DYSPNOEA is the #9 most commonly reported adverse reaction for RABEPRAZOLE SODIUM, manufactured by Waylis Therapeutics LLC. There are 1,159 FDA adverse event reports linking RABEPRAZOLE SODIUM to DYSPNOEA. This represents approximately 2.0% of all 58,263 adverse event reports for this drug.
Patients taking RABEPRAZOLE SODIUM who experience dyspnoea should discuss this symptom with their healthcare provider to determine whether it may be related to their medication and what alternatives may be available.
Reporting Frequency
DYSPNOEA1,159 of 58,263 reports
DYSPNOEA is a less commonly reported adverse event for RABEPRAZOLE SODIUM, but still significant enough to appear in the safety profile.

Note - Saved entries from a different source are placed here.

Lemma wait_ends fuel pgid deadline s :
  (deadline - kn_now s <= 50 * (Z.of_nat fuel - 1))%Z -> 0 < fuel ->
  shim_wp (wait_for_process_group_exit fuel pgid deadline)
    (fun t o s' => silent t /\ kernel_moves s s' /\ exists gone, o = Ok gone /\
       (gone = true -> kn_alive s' = false) /\ (gone = false -> (deadline <= kn_now s')%Z)) s.
Proof.
  revert s. induction fuel as [|fuel IH]; intros s Hfuel Hpos; [lia|]. cbn.
  intros s1 now s1' Hm1 [-> ->] s2 there s2' Hm2 [-> ->].
  pose proof (moves_trans _ _ _ Hm1 Hm2) as Hm. destruct (Z.leb_spec deadline (kn_now s1)) as [Hd|Hd].
  - cbn. split; [by repeat apply silent_cons|]. split; [done|]. eexists. split; [done|].
    split; [by destruct (kn_alive s2)|]. intros _. destruct Hm2 as [? _]. lia.
  - destruct (kn_alive s2) eqn:Ha; cbn.
    + intros s3 [] s3' Hm3 (t & Ht & ->). eapply wp_mono; [|apply IH]; cycle 1.
      * cbn. destruct Hm1 as [? _], Hm2 as [? _], Hm3 as [? _]. lia.
      * destruct fuel; [|lia]. destruct Hm1 as [? _]. lia.
      * cbn. intros t' o s' (Ht' & Hs' & Ho). split; [by repeat apply silent_cons|]. split; [|done].
        eapply moves_trans; [exact Hm|]. eapply moves_trans; [exact Hm3|].
        eapply moves_trans; [|exact Hs']. split_and!; cbn; [lia|done..].
    + split; [by repeat apply silent_cons|]. split; [done|]. by eexists.
Qed.
(* ===== verification/CliCommands.v ===== *)
(** * The other commands

    Models [src/cli/commands/lifecycle.rs], [sources.rs], [projects.rs] and [tasks.rs] as
    programs ([Program]) over the requests to the daemon, what is shown, and the files and
    processes of the command itself.  [CliContext] holds what their arguments mean. An [Ask]
    is answered in its type; an answer that cannot be read is an error of the request. *)

From stdpp Require Import gmap.
From S2P Require Import Prelude Bytes BMap Util Json Program ConfigModel ConfigPlan ConfigValidate RunModel Manifest.
From S2P Require Import Lifecycle Commands Tasks Sources SourceIngest Projects Diagnose LogQuery CliContext CliLogs LogCommand Queries.
From Stdlib Require Import Lia ZArith.

(** ** Requests *)

Record SetNavigationIntentRequest := mkSetNavigationIntentRequest {
  sn_run_id : option string;
  sn_service : option string;
  sn_search : option string;
  sn_level : option string;
  sn_stream : option string;
  sn_since : option string;
  sn_last : option nat;
}.

Record StartTaskRequest := mkStartTaskRequest {
  st_project_dir : string;
  st_file : option string;
  st_task : string;
  st_args : list string;
}.

Record StartTaskResponse := mkStartTaskResponse {
  sk_execution_id : string;
  sk_task : string;
  sk_run_id : option string;
}.

Record TaskStatusResponse := mkTaskStatusResponse {
  tk_execution_id : string;
  tk_task : string;
  tk_state : TaskExecutionState;
  tk_project_dir : string;
  tk_run_id : option string;
  tk_started_at : string;
  tk_finished_at : option string;
  tk_exit_code : option Z;
  tk_duration_ms : Z;
}.

Record GcResponse := mkGcResponse { gc_removed_runs : list string; gc_removed_globals : list string }.

Inductive WatchAction := Pause (service : option string) | Resume (service : option string).

(** The requests of the commands, by what they are answered with. *)
Inductive Request : Type -> Type :=
  | Up (request : UpRequest) : Request RunResponse
  | StatusOf (run_id : string) : Request RunStatus
  | ListRuns : Request (list RunSummary)
  | WatchStatus (run_id : string) : Request RunWatchResponse
  | WatchControl (run_id action : string) (service : option string) : Request RunWatchResponse
  | SetIntent (request : SetNavigationIntentRequest) : Request unit
  | Down (run_id : string) (purge : bool) : Request RunResponse
  | Kill (run_id : string) : Request RunResponse
  | Gc (older_than : option string) (all : bool) : Request GcResponse
  | AddSource (request : AddSourceRequest) : Request unit
  | RemoveSource (name : string) : Request unit
  | TaskStatus (execution_id : string) : Request TaskStatusResponse
  | StartTask (request : StartTaskRequest) : Request StartTaskResponse
  | ListProjects : Request (list ProjectSummary)
  | RegisterProject (path : string) : Request ProjectSummary
  | RemoveProject (project_id : string) : Request unit.

Inductive Method := GET | POST | DELETE.

Definition request_method {A} (r : Request A) : Method :=
  match r with
  | StatusOf _ | ListRuns | WatchStatus _ | TaskStatus _ | ListProjects => GET
  | RemoveSource _ | RemoveProject _ => DELETE
  | _ => POST
  end.

Definition request_path {A} (r : Request A) : string :=
  match r with
  | Up _ => "/v1/runs/up"
  | StatusOf run_id => "/v1/runs/" +:+ run_id +:+ "/status"
  | ListRuns => "/v1/runs"
  | WatchStatus run_id => "/v1/runs/" +:+ run_id +:+ "/watch"
  | WatchControl run_id action _ => "/v1/runs/" +:+ run_id +:+ "/watch/" +:+ action
  | SetIntent _ => "/v1/navigation/intent"
  | Down _ _ => "/v1/runs/down"
  | Kill _ => "/v1/runs/kill"
  | Gc _ _ => "/v1/gc"
  | AddSource _ => "/v1/sources"
  | RemoveSource name => "/v1/sources/" +:+ name
  | TaskStatus execution_id => "/v1/tasks/" +:+ execution_id
  | StartTask _ => "/v1/tasks/run"
  | ListProjects => "/v1/projects"
  | RegisterProject _ => "/v1/projects/register"
  | RemoveProject project_id => "/v1/projects/" +:+ project_id
  end.

(** ** Effects *)

(** What is printed: for a person, in the compact form for programs, or as a warning. *)
Inductive Printed :=
  | RunsStarted (answers : list RunResponse)
  | RunAnswer (answer : RunResponse)
  | RunStatusShown (status : RunStatus)
  | WatchShown (status : RunWatchResponse)
  | Diagnosis (response : DiagnoseResponse)
  | RunList (runs : list RunSummary)
  | Collected (response : GcResponse)
  | SourceList (sources : list SourceEntry)
  | SourceSummaries (sources : list SourceSummary)
  | SourceDone (name : string)
  | ProjectList (projects : list ProjectSummary)
  | ProjectRegistered (project : ProjectSummary)
  | ProjectRemoved (project project_id : string)
  | TaskShown (status : TaskStatusResponse)
  | TaskStarted_ (response : StartTaskResponse)
  | InitDone (stack : string)
  | TaskNames (tasks : bmap string TaskConfig)
  | TaskDone (task : string) (result : TaskResult)
  | Note (text : string).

Other Side Effects of RABEPRAZOLE SODIUM
In addition to dyspnoea, the following adverse reactions have been reported for RABEPRAZOLE SODIUM:
DYSPNOEA has been reported as an adverse event in 1,159 FDA reports for RABEPRAZOLE SODIUM. This does not prove causation, but indicates an association observed in post-market surveillance data.
How common is DYSPNOEA with RABEPRAZOLE SODIUM?
DYSPNOEA accounts for approximately 2.0% of all adverse event reports for RABEPRAZOLE SODIUM, making it a notable side effect.
What should I do if I experience DYSPNOEA while taking RABEPRAZOLE SODIUM?
If you experience dyspnoea while taking RABEPRAZOLE SODIUM, contact your healthcare provider. They can evaluate whether the symptom is related to your medication and discuss potential adjustments to your treatment plan. Do not stop taking prescribed medication without consulting your doctor.
Disclaimer: This analysis is based on FDA adverse event reports and is for informational purposes only. Reports do not prove causation. Always consult your healthcare provider.